What do you see as the next big step or hurdle for climate modeling?
V. Balaji, Distinguished Fellow

The key challenge for climate modeling has been the ability to discern small changes accumulating slowly over time, slower even than the entire instrumental record. It has not yet been 70 years since Sputnik, the first satellite! By comparison, the climate, particularly the oceans and forests, change over far longer durations. We are making exciting progress in calibrating our models using the new techniques coming from machine learning to all the available data, while still being able to generalize outside the observations.
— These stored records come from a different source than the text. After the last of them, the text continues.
(* ===== verification/Prelude.v ===== *)
(** * Verification of Crane

    Crane is a distributed stream-processing system in Go.  Its coordinators
    replicate their state with a Raft library ([src/internal/raft]), its nodes find
    and watch each other with the SWIM protocol ([src/internal/swim]), and both
    exchange authenticated frames ([src/internal/wire]).  This development verifies
    the Raft library, from the bytes on disk to the safety of elections in a
    cluster of running nodes; the membership table, the gossip queue and the
    failure detector of SWIM; and the framing and replay defence of the wire
    protocol.

    ** Parts and files

    - [Prelude]: machine integers with explicit wrap-around, instants of time,
      outcomes of Go calls (value, error, panic, no return), the state-and-error
      monad in which methods are written, record update, big-endian bytes, weakest
      preconditions, and the tactics shared by all files.
    - [Hash]: SHA-256, HMAC-SHA-256 and CRC-32C as executable functions, checked
      on published test vectors.
    - [Heap]: package [container/heap] over its interface, a class.
    - [Random]: [random/bounded.go], uniform sampling by rejection over a tape of
      64-bit draws.

    Raft ([internal/raft]):
    - [RaftTypes]: [types.go], [messages.go], [ready.go], [progress.go],
      [errors.go]: values, messages and error classes.
    - [RaftLog]: [log.go], the checked log; every method of [Log].
    - [RaftVoters]: [voters.go], construction and fingerprint of a voter set.
    - [RaftCodec]: [codec.go], encoder, decoder and validation of every message.
    - [RaftCore]: [core.go], the deterministic protocol state machine: every
      handler of a message, the clock, proposals, snapshots, [Ready] and [Advance].
      [RaftCoreInv], [RaftCoreOps] and [RaftCoreTyped] hold its invariant.
    - [RaftSnapshot]: [snapshot.go], the snapshot envelope and its installation.
    - [RaftStorage]: [storage.go], durable states, persistence batches, their
      validation and effect, and the class [StoreLaws]: what a store promises to
      the node.
    - [RaftMemoryStore]: [memory_storage.go], the store with injected faults.
    - [RaftWAL]: [wal.go] and the scan of [store_lock_unix.go]: records,
      transactions, replay and the cut of a torn tail.
    - [RaftFileStore]: the rest of [store_lock_unix.go] on a model of the directory
      in which every system call may fail, and a power loss keeps of a file its
      present content or what was last synced and a prefix of what was appended
      since, and of the directory one version since its last sync.
      [RaftFileRecovery] and [RaftFileStoreInv]: what its files mean; [RaftFileStoreOps] and [RaftFileStoreOpen]: its
      operations and its opening keep that meaning; [RaftFileMachine]: the store as
      a machine with faults, power losses and openings; [RaftFileStoreLaws]: it is
      an instance of [StoreLaws].
    - [RaftNode]: [node.go], [node_durability.go], [leadership.go]: the owner loop
      around the core, with the store, the state machine and the transport as
      classes.  [RaftNodeInv]: its invariant, proved against [StoreLaws].
    - [RaftCluster]: nodes over an asynchronous network that may lose, delay,
      repeat and reorder messages, with crashes and restarts.  [RaftFileCluster]:
      the same with the file store and its power losses.

    Wire ([internal/wire]):
    - [WireFrame]: [types.go], [auth.go], [frame.go]: headers, limits, frames and
      their authentication.
    - [WireStream]: [stream.go]: frames on a TCP connection.
    - [WireReplay]: [replay.go]: the replay guard, an instance of [Heap].

    SWIM ([internal/swim]):
    - [SwimTable]: [member.go], [table.go]: the membership table.
    - [SwimDissemination]: [dissemination.go]: the queue of updates to gossip.
    - [SwimEngine]: [engine.go], [probe.go], [suspicion.go], [messages.go]: probes,
      suspicions and tombstones, every handler with the effects it asks for.

    ** Correspondence

    A method of a mutable Go object is a computation of the monad [M] over the
    record of its fields; a mutation made before an error return stays.  Slices
    are lists, maps are [gmap], deep copies are values.  Integers are [Z] within
    the range of their Go type; operations that can wrap are written with
    [wrap64].  Indexing out of range, writing a nil map and dereferencing nil are
    [Panic]; the decoders of the WAL, which read offsets taken from the bytes
    themselves, read with [bytesAt] and [uintAt], which panic out of range.  The
    fixed offsets of a wire frame, a snapshot envelope and an identity file are read
    with the total [sub], since each decoder first requires the length that holds
    them.  An error is its class: message texts are not modelled, and
    [errors.Is] compares classes.  Concurrency is interleaving: the node has one
    owner goroutine, and everything else that touches it places an event in its
    queue; an object with a mutex has atomic operations.  Readings of a clock and
    draws of a random source are arguments.

    ** What is shown

    - Elections: in every execution of a cluster at most one voter leads a term,
      by refinement of an abstract voting machine ([RaftCluster]), also over file
      stores that lose power ([RaftFileCluster]); a node hands over a message only
      after the state it vouches for is durable ([RaftNodeInv]).
    - Core: no operation panics, a change of the hard state is reported for
      persistence or taken over from a state that was already persisted, and fields
      stay in the range of their types.
    - Storage: an accepted batch keeps terms, votes and commits; the memory store
      and the file store implement their specifications; replay of a WAL cut at
      any byte yields the state of the last complete transaction and is total on
      any bytes; a store that was opened once opens again after any faults.  The
      theorems on the file store are about the operations the node issues
      ([node_op]): batches without a snapshot base or a snapshot, and captured
      snapshots ahead of the durable base.  The restriction matters:
      [RaftFileMachine] shows that a batch with a snapshot is acknowledged and
      leaves a store that does not open again.
    - Formats: messages, snapshot envelopes, storage identities and wire frames are
      decoded exactly from their canonical encodings; frames pass a connection
      whatever the pieces, and a reader is bounded on arbitrary input.
    - Replay: no authenticated request is accepted twice.
    - Membership: the table keeps the newest version of every node and gossip
      converges; an update leaves the queue only when it was sent often enough, was
      replaced by a newer one, or no member was alive; every suspicion and tombstone
      has a timer that ends it, a live node refutes a suspicion and queues the
      refutation, and every live peer is probed whatever happens between probes.
    - Log, voters, sampling, heaps: functional specifications of their operations.

    ** Bounds and fuel

    Loops that are not structural carry fuel that is proved sufficient: the length
    of the input for a scan of the WAL or a write, the number of log entries for
    the loops of the log, the position or the size for a sift of a heap, the
    entries of a replay cache for a purge, and the rest of the cycle for the choice
    of a probe.  [Blocked] marks a computation that still waits: rejection sampling
    over a finite tape, where it means that the tape is used up, and the drain loop
    of a node ([drainLoop]).  The fuel of that loop, two rounds per voter and three
    more, was chosen by reading the code and is not proved sufficient: a round that
    used it up would be [Blocked], and the theorems about nodes say nothing of what
    such a round would do next.

    ** Not modelled

    Message texts of errors; the scheduling of goroutines beyond the order of
    events; sockets, name resolution and the supervisor; the SWIM service around
    the engine with its join exchange, event subscriptions and incarnation file;
    gob payloads, whose format is reflection on Go types; the packages [crane/...]
    and the commands.  They were left out for their size, not for a difficulty of
    principle: the parts modelled are the ones the others build on. *)

From stdpp Require Export base gmap sets list fin_maps fin_sets.
From Stdlib Require Export ZArith Lia.
From Stdlib Require Export Strings.Byte.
This is an essential feature of climate models, to be able to project the kinds of climate events that haven’t been seen during the satellite period, or even a couple of centuries of weather data.


What predictions do you have for the advancement or application of climate modeling over the next 5-10 years?
V. Balaji, Distinguished Fellow

“Predictions are hard, especially about the future” as a wise person once said. This is particularly true in an era of technological upheaval. But since you asked, I’ll go out on a limb and say, it’s likely that AI will be doing the weather forecasts for you on your device in 10 years. Climate, as I stated above, is a different problem: it’s hard to reason from data about the recent past because the climate is changing, faster than we have seen for 10,000 years. But we are making tremendous leaps, and something tells me that AI & machine learning applications in climate in the next few years will not only let us learn new things about the climate, but also give us fundamental new insights about AI itself.

For example, models have a limit on how far they can “zoom in” – how much detail of the Earth they can include. AI and machine learning helps us look at very high resolution data, so that it can fill in details in the models without actually simulating them. As another example, we have some parameters in our models whose value is unknown or hard to measure in nature: Machine learning can help us pick the optimal value that gives the most accurate climate projections.